Mr. Quigley in a statement had nothing but praise for how he was defended. “To truly put into words how being involved in this shooting affected me would be impossible. I can say that almost six years later I’m tearing up as I write this. The case process has been humiliating for me and has invoked strong feelings of sadness, anger and anxiety which lasts well beyond depositions, trial preps and the two trials."

He continued, “All of the lawyers who represented me in this case understood that. They stood by my side and treated me with great care and dignity. I really cared about what all the people in that courtroom thought of me, I didn’t want them to believe the lies that were being told by the plaintiff. I remember saying time and time again, ‘Pat, I just want them to know the truth… I just want them to know the truth!’ I feel blessed to have the truth delivered and defended by Patricia Miller and her team of dedicated lawyers and to have a verdict decided in my favor in the absolute worst incident in my entire life.”

Ms.
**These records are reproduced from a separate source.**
(* ===== verification/Encoding.v ===== *)
(** * Byte encodings and digests of the runtime

    Hexadecimal and base64url text of [Buffer], SHA-256 (FIPS 180-4) and
    HMAC-SHA256 (RFC 2104) as [node:crypto] computes them, and the hash
    helpers of lib/contracts/src/canonical.ts: [sha256Bytes], [sha256Hex] and
    [safeHashEqual]. The digest is executable, so consent hashes, audit chains
    and cursors can be evaluated on concrete inputs. *)

From stdpp Require Import base numbers sorting strings list.
From Stdlib Require Import Lia.
From S2P Require Import Prelude JsString.

Local Open Scope Z_scope.

(** ** Hexadecimal *)

Definition hex_char (d : Z) : Z := if d <? 10 then 48 + d else 87 + d.

(** [Buffer.from(l).toString("hex")] *)
Definition hex_of_bytes (l : list Z) : jsstr :=
  concat (map (fun b => [hex_char (b / 16); hex_char (b mod 16)]) l).

Definition hex_val (c : Z) : Z := if c <? 58 then c - 48 else c - 87.

(** [Buffer.from(s, "hex")] of an even number of lowercase digits. *)
Fixpoint bytes_of_hex (s : jsstr) : list Z :=
  match s with
  | h :: l :: s' => hex_val h * 16 + hex_val l :: bytes_of_hex s'
  | _ => []
  end.

(** [/^[0-9a-f]{64}$/u] *)
Definition is_hex64 (s : jsstr) : bool := class_len is_hex 64 64 s.

Lemma hex_char_spec d : 0 <= d < 16 -> is_hex (hex_char d) = true /\ hex_val (hex_char d) = d.
Proof.
  intros Hd. unfold hex_char, hex_val, is_hex, is_digit.
  destruct (Z.ltb_spec d 10).
  - destruct (Z.ltb_spec (48 + d) 58); [|lia].
    split; [|lia]. apply orb_true_iff. left. apply in_range_spec. lia.
  - destruct (Z.ltb_spec (87 + d) 58); [lia|].
    split; [|lia]. apply orb_true_iff. right. apply in_range_spec. lia.
Qed.

Lemma bytes_of_hex_of_bytes l :
  forallb is_byte l = true -> bytes_of_hex (hex_of_bytes l) = l.
Proof.
  unfold hex_of_bytes. induction l as [|b l IH]; simpl; [done|].
  intros [Hb%in_range_spec Hl]%andb_true_iff. rewrite IH by done.
  rewrite (proj2 (hex_char_spec (b / 16) ltac:(zdm))).
  rewrite (proj2 (hex_char_spec (b mod 16) ltac:(zdm))). f_equal. zdm.
Qed.

Lemma hex_of_bytes_inj l k :
  forallb is_byte l = true -> forallb is_byte k = true ->
  hex_of_bytes l = hex_of_bytes k -> l = k.
Proof.
  intros Hl Hk E. apply (f_equal bytes_of_hex) in E.
  by rewrite !bytes_of_hex_of_bytes in E.
Qed.

Lemma hex_of_bytes_class l :
  forallb is_byte l = true ->
  length (hex_of_bytes l) = (2 * length l)%nat /\ forallb is_hex (hex_of_bytes l) = true.
Proof.
  unfold hex_of_bytes. induction l as [|b l IH]; simpl; [done|].
  intros [Hb%in_range_spec Hl]%andb_true_iff. destruct (IH Hl) as [-> ->].
  rewrite (proj1 (hex_char_spec (b / 16) ltac:(zdm))).
  rewrite (proj1 (hex_char_spec (b mod 16) ltac:(zdm))). split; [lia|done].
Qed.

(** ** Base64url *)

Definition b64_char (d : Z) : Z :=
  if d <? 26 then 65 + d else if d <? 52 then 71 + d else if d <? 62 then d - 4
  else if d =? 62 then 45 else 95.

(** [Buffer.toString("base64url")]: no padding. *)
Fixpoint b64url_encode (l : list Z) : jsstr :=
  match l with
  | a :: b :: c :: r =>
      b64_char (a / 4) :: b64_char (a mod 4 * 16 + b / 16)
      :: b64_char (b mod 16 * 4 + c / 64) :: b64_char (c mod 64) :: b64url_encode r
  | [a; b] =>
      [b64_char (a / 4); b64_char (a mod 4 * 16 + b / 16); b64_char (b mod 16 * 4)]
  | [a] => [b64_char (a / 4); b64_char (a mod 4 * 16)]
  | [] => []
  end.

(** The value of a base64 character, in either alphabet. *)
Definition b64_val (c : Z) : option Z :=
  if is_upper c then Some (c - 65) else if is_lower c then Some (c - 71)
  else if is_digit c then Some (c + 4)
  else if (c =? 45) || (c =? 43) then Some 62
  else if (c =? 95) || (c =? 47) then Some 63 else None.

Fixpoint sextets_bytes (l : list Z) : list Z :=
  match l with
  | p :: q :: r :: s :: t =>
      p * 4 + q / 16 :: q mod 16 * 16 + r / 4 :: r mod 4 * 64 + s :: sextets_bytes t
  | [p; q; r] => [p * 4 + q / 16; q mod 16 * 16 + r / 4]
  | [p; q] => [p * 4 + q / 16]
  | _ => []
  end.

(** [Buffer.from(s, "base64url")]: lenient, it skips what is not base64. Most
    uses in the sources re-encode the result and compare, so only the behaviour
    on canonical text matters; verifyCheckpoint instead hands whatever bytes
    come out to the signature check. *)
Definition b64url_decode (s : jsstr) : list Z := sextets_bytes (omap b64_val s).

Lemma b64_val_char d : 0 <= d < 64 -> b64_val (b64_char d) = Some d.
Proof.
  intros Hd. unfold b64_char.
  destruct (Z.ltb_spec d 26); [|destruct (Z.ltb_spec d 52);
    [|destruct (Z.ltb_spec d 62); [|destruct (Z.eqb_spec d 62)]]];
    unfold b64_val, is_upper, is_lower, is_digit; try (subst; done);
    split_ranges; try (f_equal; lia).
Qed.

Lemma list_ind3 {A} (P : list A -> Prop) :
  P [] -> (forall a, P [a]) -> (forall a b, P [a; b]) ->
  (forall a b c l, P l -> P (a :: b :: c :: l)) -> forall l, P l.
Proof.
  intros H0 H1 H2 H3 l. induction l as [l IH] using (induction_ltof1 _ (@length A)).
  unfold ltof in IH. destruct l as [|a [|b [|c l]]]; auto.
  apply H3, IH. simpl. lia.
Qed.

Lemma b64url_decode_encode l :
  forallb is_byte l = true -> b64url_decode (b64url_encode l) = l.
Proof.
  unfold b64url_decode.
  induction l as [|a|a b|a b c l IH] using list_ind3;
    cbn [forallb]; rewrite ?andb_true_iff; unfold is_byte; rewrite ?in_range_spec; intros Hl.
  - done.
  - cbn [b64url_encode omap list_omap]. rewrite !b64_val_char by zdm. simpl.
    f_equal. zdm.
  - cbn [b64url_encode omap list_omap]. rewrite !b64_val_char by zdm. simpl.
    f_equal; [zdm|f_equal; zdm].
  - cbn [b64url_encode omap list_omap]. rewrite !b64_val_char by zdm.
    cbn [sextets_bytes]. rewrite IH by (by destruct_and!).
    f_equal; [zdm|f_equal; [zdm|f_equal; zdm]].
Qed.

Lemma b64url_encode_inj l k :
  forallb is_byte l = true -> forallb is_byte k = true ->
  b64url_encode l = b64url_encode k -> l = k.
Proof.
  intros Hl Hk E. apply (f_equal b64url_decode) in E.
  by rewrite !b64url_decode_encode in E.
Qed.

(** ** SHA-256 *)

Definition w32 (x : Z) : Z := Z.land x 4294967295.
Definition rotr (n x : Z) : Z := Z.lor (Z.shiftr x n) (w32 (Z.shiftl x (32 - n))).

Definition sha256_k : list Z :=
  [1116352408; 1899447441; 3049323471; 3921009573; 961987163; 1508970993; 2453635748;
   2870763221; 3624381080; 310598401; 607225278; 1426881987; 1925078388; 2162078206;
   2614888103; 3248222580; 3835390401; 4022224774; 264347078; 604807628; 770255983;
   1249150122; 1555081692; 1996064986; 2554220882; 2821834349; 2952996808; 3210313671;
   3336571891; 3584528711; 113926993; 338241895; 666307205; 773529912; 1294757372;
   1396182291; 1695183700; 1986661051; 2177026350; 2456956037; 2730485921; 2820302411;
   3259730800; 3345764771; 3516065817; 3600352804; 4094571909; 275423344; 430227734;
   506948616; 659060556; 883997877; 958139571; 1322822218; 1537002063; 1747873779;
   1955562222; 2024104815; 2227730452; 2361852424; 2428436474; 2756734187; 3204031479;
   3329325298].

Record sha_state := ShaState
  { sa : Z; sb : Z; sc : Z; sd : Z; se : Z; sf : Z; sg : Z; sh : Z }.

Definition sha256_init : sha_state :=
  ShaState 1779033703 3144134277 1013904242 2773480762 1359893119 2600822924 528734635
    1541459225.

Definition sha256_round (s : sha_state) (k w : Z) : sha_state :=
  let e := se s in let a := sa s in
  let s1 := Z.lxor (rotr 6 e) (Z.lxor (rotr 11 e) (rotr 25 e)) in
  let ch := Z.lxor (Z.land e (sf s)) (Z.land (4294967295 - e) (sg s)) in
  let t1 := sh s + s1 + ch + k + w in
  let s0 := Z.lxor (rotr 2 a) (Z.lxor (rotr 13 a) (rotr 22 a)) in
  let maj := Z.lxor (Z.land a (sb s)) (Z.lxor (Z.land a (sc s)) (Z.land (sb s) (sc s))) in
  ShaState (w32 (t1 + (s0 + maj))) a (sb s) (sc s) (w32 (sd s + t1)) e (sf s) (sg s).

(** The 16-word window of the message schedule: use the oldest word, append
    the next one. *)
Fixpoint sha256_rounds (ks : list Z) (win : list Z) (s : sha_state) : sha_state :=
  match ks with
  | [] => s
  | k :: ks' =>
      let w n := nth n win 0 in
      let x := w 1%nat in let y := w 14%nat in
      let g0 := Z.lxor (rotr 7 x) (Z.lxor (rotr 18 x) (Z.shiftr x 3)) in
      let g1 := Z.lxor (rotr 17 y) (Z.lxor (rotr 19 y) (Z.shiftr y 10)) in
      sha256_rounds ks' (tl win ++ [w32 (w 0%nat + g0 + w 9%nat + g1)])
        (sha256_round s k (w 0%nat))
  end.

Definition sha256_block (s : sha_state) (win : list Z) : sha_state :=
  let r := sha256_rounds sha256_k win s in
  ShaState (w32 (sa s + sa r)) (w32 (sb s + sb r)) (w32 (sc s + sc r)) (w32 (sd s + sd r))
    (w32 (se s + se r)) (w32 (sf s + sf r)) (w32 (sg s + sg r)) (w32 (sh s + sh r)).

Definition be_bytes (n : nat) (x : Z) : list Z :=
  map (fun i => Z.shiftr x (8 * Z.of_nat (n - 1 - i)) mod 256) (seq 0 n).

Fixpoint be_words (l : list Z) : list Z :=
  match l with
  | a :: b :: c :: d :: r => ((a * 256 + b) * 256 + c) * 256 + d :: be_words r
  | _ => []
  end.

Definition sha256_pad (m : list Z) : list Z :=
  let n := length m in
  m ++ [128] ++ replicate ((119 - n mod 64) mod 64)%nat 0 ++ be_bytes 8 (8 * Z.of_nat n).

Fixpoint sha256_blocks (fuel : nat) (ws : list Z) (s : sha_state) : sha_state :=
  match fuel, ws with
  | S f, _ :: _ => sha256_blocks f (drop 16 ws) (sha256_block s (take 16 ws))
  | _, _ => s
  end.

Definition sha_bytes (s : sha_state) : list Z :=
  concat (map (be_bytes 4) [sa s; sb s; sc s; sd s; se s; sf s; sg s; sh s]).

(** [createHash("sha256").update(m).digest()]; the fuel is the number of
    words, at least the number of blocks. *)
Definition sha256 (m : list Z) : list Z :=
  let ws := be_words (sha256_pad m) in
  sha_bytes (sha256_blocks (length ws) ws sha256_init).

Lemma be_bytes_spec n x : length (be_bytes n x) = n /\ forallb is_byte (be_bytes n x) = true.
Proof.
  unfold be_bytes. rewrite length_map, length_seq. split; [done|].
  apply forallb_forall. intros b (i & <- & _)%in_map_iff. apply in_range_spec.
  pose proof (Z.mod_pos_bound (Z.shiftr x (8 * Z.of_nat (n - 1 - i))) 256). lia.
Qed.

Lemma concat_be_bytes n l :
  length (concat (map (be_bytes n) l)) = (length l * n)%nat /\
  forallb is_byte (concat (map (be_bytes n) l)) = true.
Proof.
  induction l as [|x l [IH1 IH2]]; [done|]. cbn [map concat length].
  destruct (be_bytes_spec n x) as [H1 H2].
  rewrite length_app, H1, IH1, forallb_app, H2, IH2. done.
Qed.

Lemma sha256_spec m : length (sha256 m) = 32%nat /\ forallb is_byte (sha256 m) = true.
Proof. apply (concat_be_bytes 4). Qed.

(** From here on the digest is a black box for the proofs; [vm_compute] still
    evaluates it. *)
#[global] Opaque sha256.

(** lib/contracts/src/canonical.ts, on byte and on string input. *)
Definition sha256Bytes (m : list Z) : list Z := sha256 m.
Definition sha256HexBytes (m : list Z) : jsstr := hex_of_bytes (sha256Bytes m).
Definition sha256Hex (s : jsstr) : jsstr := sha256HexBytes (utf8_encode s).

Example sha256_abc :
  sha256Hex (js "abc") = js "ba7816bf8f01cfea414140de5dae2223b00361a396177a9cb410ff61f20015ad".
Proof. vm_compute. reflexivity. Qed.

Example sha256_two_blocks :
  sha256Hex (js "abcdbcdecdefdefgefghfghighijhijkijkljklmklmnlmnomnopnopq")
  = js "248d6a61d20638b8e5c026930c3e6039a33ce45964ff2167f6ecedd419db06c1".
Proof. vm_compute. reflexivity. Qed.

Lemma sha256HexBytes_hex64 m : is_hex64 (sha256HexBytes m) = true.
Proof.
  destruct (sha256_spec m) as [Hl Hb]. unfold is_hex64, class_len, sha256HexBytes, sha256Bytes.
  destruct (hex_of_bytes_class (sha256 m) Hb) as [Hlen ->]. rewrite andb_true_r.
  apply in_range_spec. unfold js_length. rewrite Hlen, Hl. lia.
Qed.

Lemma sha256Hex_hex64 s : is_hex64 (sha256Hex s) = true.
Proof. apply sha256HexBytes_hex64. Qed.

(** A collision: two different byte strings with the same digest. Theorems
    about hashes end in an equality or in such an explicit pair. *)
Definition collision (m1 m2 : list Z) : Prop := m1 <> m2 /\ sha256 m1 = sha256 m2.

Lemma sha256HexBytes_eq m1 m2 :
  sha256HexBytes m1 = sha256HexBytes m2 -> m1 = m2 \/ collision m1 m2.
Proof.
  intros E. apply hex_of_bytes_inj in E; [|apply sha256_spec..].
  destruct (decide (m1 = m2)); [by left|by right].
Qed.

(** Equal digests of well-formed strings: equal strings, or a collision. *)
Lemma sha256Hex_eq s t :
  is_well_formed s = true -> is_well_formed t = true -> sha256Hex s = sha256Hex t ->
  s = t \/ collision (utf8_encode s) (utf8_encode t).
Proof.
  intros Hs Ht E. unfold sha256Hex in E.
  apply sha256HexBytes_eq in E as [E|Hc]; [left|by right].
  by apply utf8_encode_inj.
Qed.

(** [safeHashEqual]: both sides must be digests; the comparison itself is
    [timingSafeEqual] on the decoded bytes. *)
Definition safeHashEqual (leftHex rightHex : jsstr) : bool :=
  if negb (is_hex64 leftHex) || negb (is_hex64 rightHex) then false
  else bool_decide (bytes_of_hex leftHex = bytes_of_hex rightHex).

Lemma hex_val_inj c d : is_hex c = true -> is_hex d = true -> hex_val c = hex_val d -> c = d.
Proof.
  unfold is_hex, is_digit, hex_val. rewrite !orb_true_iff, !in_range_spec.
  destruct (Z.ltb_spec c 58), (Z.ltb_spec d 58); lia.
Qed.

Lemma hex_val_bound c : is_hex c = true -> 0 <= hex_val c < 16.
Proof.
  unfold is_hex, is_digit, hex_val. rewrite !orb_true_iff, !in_range_spec.
  destruct (Z.ltb_spec c 58); lia.
Qed.

Lemma bytes_of_hex_inj n s t :
  length s = (2 * n)%nat -> length t = (2 * n)%nat ->
  forallb is_hex s = true -> forallb is_hex t = true ->
  bytes_of_hex s = bytes_of_hex t -> s = t.
Proof.
  revert s t; induction n as [|n IH]; intros s t Hs Ht Xs Xt E.
  { by destruct s, t. }
  destruct s as [|a [|b s]]; try (simpl in Hs; lia).
  destruct t as [|c [|d t]]; try (simpl in Ht; lia).
  cbn [forallb] in Xs, Xt. rewrite !andb_true_iff in Xs, Xt. destruct_and!.
  simpl in E. injection E as E1 E2.
  pose proof (hex_val_bound a). pose proof (hex_val_bound b).
  pose proof (hex_val_bound c). pose proof (hex_val_bound d).
  assert (a = c) as <- by (apply hex_val_inj; auto; intuition lia).
  assert (b = d) as <- by (apply hex_val_inj; auto; intuition lia).
  do 2 f_equal. apply IH; auto; simpl in Hs, Ht; lia.
Qed.

Lemma safeHashEqual_true a b :
  safeHashEqual a b = true <-> is_hex64 a = true /\ a = b.
Proof.
  unfold safeHashEqual. split.
  - destruct (is_hex64 a) eqn:Ha, (is_hex64 b) eqn:Hb; simpl; try done.
    intros E%bool_decide_eq_true. split; [done|].
    unfold is_hex64, class_len in Ha, Hb. boolify.
    repeat match goal with H : in_range _ _ _ = true |- _ => apply in_range_spec in H end.
    unfold js_length in *. apply (bytes_of_hex_inj 32); auto; lia.
  - intros [Ha <-]. rewrite Ha. simpl. by apply bool_decide_eq_true.
Qed.

Lemma safeHashEqual_refl a : is_hex64 a = true -> safeHashEqual a a = true.
Proof. intros. by apply safeHashEqual_true. Qed.

#[export] Hint Resolve sha256Hex_hex64 sha256HexBytes_hex64 safeHashEqual_refl : jsdb.

(** ** HMAC-SHA256 *)

Definition hmac_key (key : list Z) : list Z :=
  let k := if Nat.ltb 64 (length key) then sha256 key else key in
  k ++ replicate (64 - length k) 0.

(** [createHmac("sha256", key).update(m).digest()] *)
Definition hmac_sha256 (key m : list Z) : list Z :=
  let k := hmac_key key in
  sha256 (map (Z.lxor 92) k ++ sha256 (map (Z.lxor 54) k ++ m)).

Lemma hmac_sha256_spec key m :
  length (hmac_sha256 key m) = 32%nat /\ forallb is_byte (hmac_sha256 key m) = true.
Proof. apply sha256_spec. Qed.

Example hmac_rfc4231_2 :
  hex_of_bytes (hmac_sha256 (js "Jefe") (js "what do ya want for nothing?"))
  = js "5bdcc146bf60754e6a042426089575c75a003f089d2739839dec58b964ec3843".
Proof. vm_compute. reflexivity. Qed.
Miller said a similar disconnect between how the news media reported the initial filing of a lawsuit and the actual outcome at trial played out in a false-arrest case in which the plaintiff alleged police were motivated by the generation of overtime pay.

‘Guy Was Dealing Drugs’

“But what’s lost in the conversation, if you looked at the actual facts of the case…there were no merits to the case. The guy…was dealing drugs out of his store and then brought a lawsuit claiming false arrest.” In a poll of the jury, U.S. District Judge Jack Weinstein “asked the jury point-blank, was the plaintiff falsely arrested, sort of the normal questions, but then he also asked the question: was this arrest motivated by a desire to accumulate overtime? And the jury answered no.

“But the whole thing leading up to this case” in the press “was ‘overtime, overtime, overtime—police officers are making arrests for overtime. And then when the [jurors] heard the evidence and was asked the question point-blank, the answer was no.”

For Ms. Miller and her colleagues who defend the law-enforcement community, the hope remains that even if the court of public opinion might be skewed against the police, once a jury is convened, the attorneys can make their case.

‘We Ask a Lot of Cops’

“We expect our officers to know everything, know how to diagnose someone with a mental-health problem,” Ms. Miller said. “Police officers arrive on a scene—nobody gives them a résumé as to who they are dealing with. Nobody gives them a stack of medical records to review and they are trying to protect the public.”

She continued, “They are trying to protect the person that they are dealing with and be aware of that person’s civil rights and to protect that person from hurting him or herself and others as well. And you’re asking them to 'size up' situations as quickly as possible. We ask a lot of police officers…and you have to give them some wiggle room when they are making these split-second decisions."